• EXERCISE DIRECTIONS: Only certain lines below are wanted: those starting at the line containing "bar 1 [TLT;" and ending at the line containing "by the original's", both included, each retyped exactly.

[Stored entries]
(* ===== verification/Findings.v ===== *)
(** * Findings: runs that end where the code does not mean to

    Concrete executions of the model, each with the account, the broker and the
    bars it needs, whose result contradicts what the code sets out to do. *)
From Stdlib Require Import ZArith Qcanon Floats.
From stdpp Require Import base list gmap strings.
From S2P Require Import Prelude Num GoTime Asset Period Frame Broker Lots Ledger Samples Gains.
From S2P Require Import Account Batch Exec SimBroker Runs Risk MarginCall FrameOps Resample Index Universe Weighting.

Section Runs.
Local Existing Instance utc_db.
Local Existing Instance blank_fmt.

(** ** An OCO pair written limit leg first *)
Definition oco_batch {F} `{Num F} : Batch F :=
  batch_Order SPY Sell (of_Z 10) [OCO (LimitLeg (of_Z 110)) (StopLeg (of_Z 90))] (NewBatch (day 1)).
Definition oco_run : Account float * SimulatedBroker float :=
  next_day 2 (ohlc 2 102 98 100)
    (execute 1 (ohlc 1 101 99 100) oco_batch (holding 1000 10 100, sim0)).

(** An OCO pair whose first leg is the limit sells the position for
    nothing.  [Batch.Order] tags the first leg as the stop-loss and the second
    as the take-profit whatever their types, and the simulated broker fills a
    take-profit at its limit price, which a stop leg does not have: with the
    limit at 110 and the stop at 90, a bar between 98 and 102 sells the ten
    shares at price zero (binary64). *)
Theorem oco_limit_first_sells_at_zero :
  Position oco_run.1 SPY = of_Z 0 ∧ Cash oco_run.1 = of_Z 1000 ∧
  (λ t : TradeDetail float, (td_ExitPrice t, td_Qty t)) <$> tradeDetails (ledger oco_run.1) =
    [(of_Z 0, of_Z 10)].
Proof. split; [|split]; vm_compute; reflexivity. Qed.

(** ** A dollar order filled in two parts *)
Definition impact_sim : SimulatedBroker float :=
  SetFillPipeline (NewPipeline FillAtClose [MarketImpact LargeCap]) sim0.
Definition allocate_batch (a : Account float) : Batch float :=
  match Allocate SPY (of_Z 1) [] (NewBatch (day 1)) (view a) with Ok b => b | Err _ => NewBatch (day 1) end.
Definition cash_account : Account float :=
  set_ledger (WithCash (of_Z 20000) (day 0) empty_ledger) new_account.
Definition allocate_run : Account float * SimulatedBroker float :=
  execute 1 (ohlc 1 101 99 100) (allocate_batch cash_account) (cash_account, impact_sim).

(** The second part of a partially filled dollar order is never booked.
    An allocation of 20,000 dollars buys fifty of two hundred shares on the
    first bar; the account drops the order because it measures the remainder
    against the share quantity, which a dollar order does not set.  On the next
    bar the broker reports fifty more shares for the same order ID, and the
    account ignores the report: its position stays at fifty (binary64). *)
Theorem dollar_order_remainder_lost :
  Position allocate_run.1 SPY = of_Z 50 ∧
  (λ f : Fill float, (f_OrderID f, f_Qty f)) <$>
    ch_buf (sb_fills (EvaluatePending (sim_at 2 (ohlc 2 101 99 100) allocate_run.2))) =
    [("batch-1704153600000000000-0"%string, of_Z 50)] ∧
  Position (next_day 2 (ohlc 2 101 99 100) allocate_run).1 SPY = of_Z 50.
Proof. split; [|split]; vm_compute; reflexivity. Qed.

(** ** A capped order filled in two parts *)
Definition capped_account : Account float :=
  set_ledger (WithCash (of_Z 6000) (day 0) empty_ledger) new_account.
Definition capped_run : Account float * SimulatedBroker float :=
  execute 1 (ohlc 1 101 99 100) (batch_Order SPY Buy (of_Z 200) [] (NewBatch (day 1)))
    (capped_account, SimSetMaxLeverage (of_Z 1) impact_sim).

(** The rest of a partially filled order is not checked against the leverage
    cap.  With a cap of 1.0 and 6,000 dollars, an order for two hundred shares
    at 100 is accepted because its first part buys fifty; the next bar fills
    fifty more without a check, and the account holds a hundred shares with
    more than 4,000 dollars borrowed (binary64). *)
Theorem remainder_escapes_leverage_cap :
  let a := (next_day 2 (ohlc 2 101 99 100) capped_run).1 in
  Position capped_run.1 SPY = of_Z 50 ∧ (of_Z 0 <? Cash capped_run.1)%F = true ∧
  Position a SPY = of_Z 100 ∧ (Cash a <? - of_Z 4000)%F = true ∧ sb_maxLeverage capped_run.2 = of_Z 1.
Proof. cbv zeta. split_and!; vm_compute; reflexivity. Qed.

(** ** Housekeeping of a held substitute *)
Definition sub_account (until : Z) : Account float :=
  RegisterSubstitution SPY TLT (day until)
    (set_prices (Some (bar 1 [TLT] [MetricClose] [100%Z]))
      (set_ledger (Record_ (buy "b0" 0 TLT 10 100) (WithCash (of_Z 2000) (day 0) empty_ledger)) new_account)).
Definition dividend_bar : DataFrame float :=
  bar 1 [TLT; SPY] [MetricClose; SplitFactor; Dividend] [100; 1; 2; 400; 1; 3]%Z.

Definition housekeeping (a : Account float) : result (list (TransactionType * float)) :=
  match (Transactions (view a) (sim_at 1 dividend_bar sim0)).2 with
  | Ok ts => Ok ((λ t : BrokerTxn float, (bt_Type t, bt_Amount t)) <$> ts)
  | Err e => Err e
  end.

(** While a substitution is active its asset gets no dividends.  The
    broker walks the account's logical holdings, in which the substitute goes
    by the original's name, and skips them because the account holds nothing
    under that name; with the substitution expired the same ten shares receive
    their twenty dollars (binary64). *)
Theorem substitute_gets_no_dividend :
  housekeeping (sub_account 30) = Ok [] ∧
  housekeeping (sub_account 1) = Ok [(DividendTransaction, of_Z 20)].
Proof. split; vm_compute; reflexivity. Qed.

(** ** A margin call on a book with longs and shorts *)
Definition hedged_bar : DataFrame float := bar 1 [SPY; TLT] [MetricClose] [100; 100]%Z.
Definition hedged : Account float :=
  set_prices (Some hedged_bar)
    (set_ledger (Record_ (sell "s1" 0 TLT 1000 100) (Record_ (buy "b1" 0 SPY 1000 100)
      (WithCash (of_Z 28000) (day 0) empty_ledger)))
       (set_margin (mkMargin (of_Z 0) (of_Z 0) (of_Z 0) (of_Z 100) (of_Z 0)) new_account)).

(** Automatic liquidation does not restore the short-side margin of a
    hedged book.  The deficiency is measured in shorts to cover but unwound in
    proportion across longs and shorts, so only part of it is covered: a
    deficiency of about 6,667 dollars is still more than 3,000 after the
    liquidation, and the margin ratio stays below the maintenance rate
    (binary64). *)
Theorem auto_liquidation_leaves_deficiency :
  let '(a, _, e) := autoLiquidate [] (day 1) hedged (sim_at 1 hedged_bar sim0) in
  e = None ∧
  (of_Z 6666 <? MarginDeficiency hedged)%F = true ∧ (of_Z 3000 <? MarginDeficiency a)%F = true ∧
  (MarginRatio a <? maintenanceMarginRate a)%F = true ∧ (of_Z 28000 <=? Equity a)%F = true.
Proof. vm_compute. repeat split. Qed.

(** ** Middleware that replaces the orders under a bracket *)
Definition bracket_batch : Batch float :=
  batch_Order TLT Buy (of_Z 5) [WithBracket (StopLossPercent (of_Z 5)) (TakeProfitPercent (of_Z 10))]
    (NewBatch (day 1)).
(** An equity curve ten percent below its peak. *)
Definition drawn_down : Account float :=
  let a := holding 1000 10 100 in
  set_history (mkHistory (Some (build [day (-2); day (-1)] [portfolioAsset]
      [PortfolioEquity; PortfolioBenchmark; PortfolioRiskFree] Daily
      [[of_Z 2000; of_Z 1800]; [of_Z 0; of_Z 0]; [of_Z 0; of_Z 0]]))
    ∅ ∅ zero_asset (of_Z 0)) a.

(** A broker that acknowledges every order and fills none: it keeps what it
    was sent. *)
Definition Recorder : Type := list (Order float).
Local Instance Recorder_Broker : Broker Recorder float := {
  bk_Submit := λ _ o k, (k ++ [o], None);
  bk_SubmitGroup := None;
  bk_Cancel := λ _ k, (k, None);
  bk_queue := λ _, [];
  bk_recv := λ _, None;
}.
Definition sent_to (mws : list (Middleware float)) (a : Account float) (b : Batch float) :
    list (string * Side * float) :=
  let '(_, k, _, _) := ExecuteBatch mws a ([] : Recorder) b in
  (λ o : Order float, (o_ID o, o_Side o, o_Qty o)) <$> k.

(** The circuit breaker has its liquidation sold twice when the batch held
    a bracket.  The breaker replaces the orders with liquidation sells but
    keeps the batch's groups, so the bracket's entry index points at the
    liquidation sell, which the broker receives once as the entry of the group
    and once on its own (binary64). *)
Theorem breaker_sells_twice :
  Position drawn_down SPY = of_Z 10 ∧
  sent_to [DrawdownCircuitBreaker (lit 5 100)] drawn_down bracket_batch =
    [("batch-1704153600000000000-0"%string, Sell, of_Z 10);
     ("batch-1704153600000000000-0"%string, Sell, of_Z 10)].
Proof. split; vm_compute; reflexivity. Qed.

(** ** Exposure limits *)
Definition levered : Account float :=
  set_prices (Some (bar 1 [SPY] [MetricClose] [100%Z]))
    (set_ledger (Record_ (buy "b1" 0 SPY 300 100) (WithCash (of_Z 10000) (day 0) empty_ledger)) new_account).
Definition trim_batch : Batch float := batch_Order SPY Sell (of_Z 50) [] (NewBatch (day 1)).
Definition reach_batch : Batch float := batch_Order TLT Buy (of_Z 1000000) [] (NewBatch (day 1)).
Definition kept_orders (r : Account float * Batch float * option error) : nat := length (b_Orders r.1.2).

(** The gross exposure limit drops orders that reduce exposure and passes
    orders that raise it without bound.  Above the limit, a sale that brings
    exposure from 3.0 to 2.5 times equity is dropped at a limit of 2.0; and a
    share-count buy of an asset not held counts as zero dollars, so a million
    shares pass (binary64). *)
Theorem exposure_limit_misjudges :
  GrossLeverage levered = of_Z 3 ∧
  kept_orders (GrossExposureLimit (of_Z 2) levered trim_batch) = 0%nat ∧
  kept_orders (GrossExposureLimit (of_Z 2) (holding 1000 10 100) reach_batch) = 1%nat.
Proof. split; [|split]; vm_compute; reflexivity. Qed.

(** ** Harvesting a position the strategy already sells *)
Definition underwater : Account float := set_prices (Some (bar 1 [SPY] [MetricClose] [50%Z])) (holding 1000 10 100).
Definition selling_batch : Batch float := batch_Order SPY Sell (of_Z 10) [] (NewBatch (day 1)).
Definition harvested : Account float * Batch float * option error :=
  TaxLossHarvester (mkHarvester (lit 5 100) false ∅) underwater selling_batch.

(** The tax-loss harvester sells a position the batch already sells: it
    sizes its order by the lots held, not by the projected holdings, so a batch
    that closes ten shares ends with twenty sold and the projection short
    (binary64). *)
Theorem harvester_oversells :
  lookup_d (of_Z 0) (ProjectedHoldings selling_batch (view underwater)) SPY = of_Z 0 ∧
  lookup_d (of_Z 0) (ProjectedHoldings harvested.1.2 (view harvested.1.1)) SPY = (- of_Z 10)%F.
Proof. split; vm_compute; reflexivity. Qed.

(** ** Realized gains are always FIFO *)
Definition hifo_ledger : Ledger float :=
  Record_ (with_method LotHighestCost (sell "s1" 9 SPY 10 40))
    (Record_ (buy "b2" 1 SPY 10 50) (Record_ (buy "b1" 0 SPY 10 20) empty_ledger)).

(** The realized gains the tax code reads ignore the lot selection.  A
    highest-cost sale that takes a loss of 100 on its trade detail is replayed
    as a FIFO gain of 200 (binary64). *)
Theorem realized_gains_ignore_selection :
  td_PnL <$> tradeDetails hifo_ledger = [(- of_Z 100)%F] ∧
  RealizedGainsYTD hifo_ledger = (of_Z 0, of_Z 200).
Proof. split; vm_compute; reflexivity. Qed.

(** ** A weighting over a return that is not finite *)

(** SPY and TLT are chosen; SPY was priced at zero on the first day. *)
Definition zero_price_frame : DataFrame float :=
  build [day 0; day 1; day 2] [SPY; TLT] [Selected; AdjClose] Daily
    [of_Z <$> [1; 1; 1]%Z; of_Z <$> [0; 10; 11]%Z; of_Z <$> [1; 1; 1]%Z; of_Z <$> [50; 51; 50]%Z].

(** A volatility that is NaN empties the whole allocation.  The return from a
    zero price is infinite and the volatility NaN; NaN is not [<= 0], so it
    enters the sum of inverse volatilities, no weight compares above zero, and
    the allocation of a row with two chosen assets has no member, instead of
    the equal weights the documentation announces (binary64). *)
Theorem nan_volatility_empties_allocation :
  length (CollectSelected zero_price_frame (day 2)) = 2%nat ∧
  match InverseVolatility None zero_price_frame (Days 60) with
  | Ok plan => (λ al : Allocation float, map_to_list (al_Members al)) <$> (plan !! 2%nat) = Some []
  | Err _ => False
  end.
Proof. split; vm_compute; reflexivity. Qed.
End Runs.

• ANSWER FOR THIS EXERCISE:
  bar 1 [TLT; SPY] [MetricClose; SplitFactor; Dividend] [100; 1; 2; 400; 1; 3]%Z.

Definition housekeeping (a : Account float) : result (list (TransactionType * float)) :=
  match (Transactions (view a) (sim_at 1 dividend_bar sim0)).2 with
  | Ok ts => Ok ((λ t : BrokerTxn float, (bt_Type t, bt_Amount t)) <$> ts)
  | Err e => Err e
  end.

(** While a substitution is active its asset gets no dividends.  The
    broker walks the account's logical holdings, in which the substitute goes
    by the original's name, and skips them because the account holds nothing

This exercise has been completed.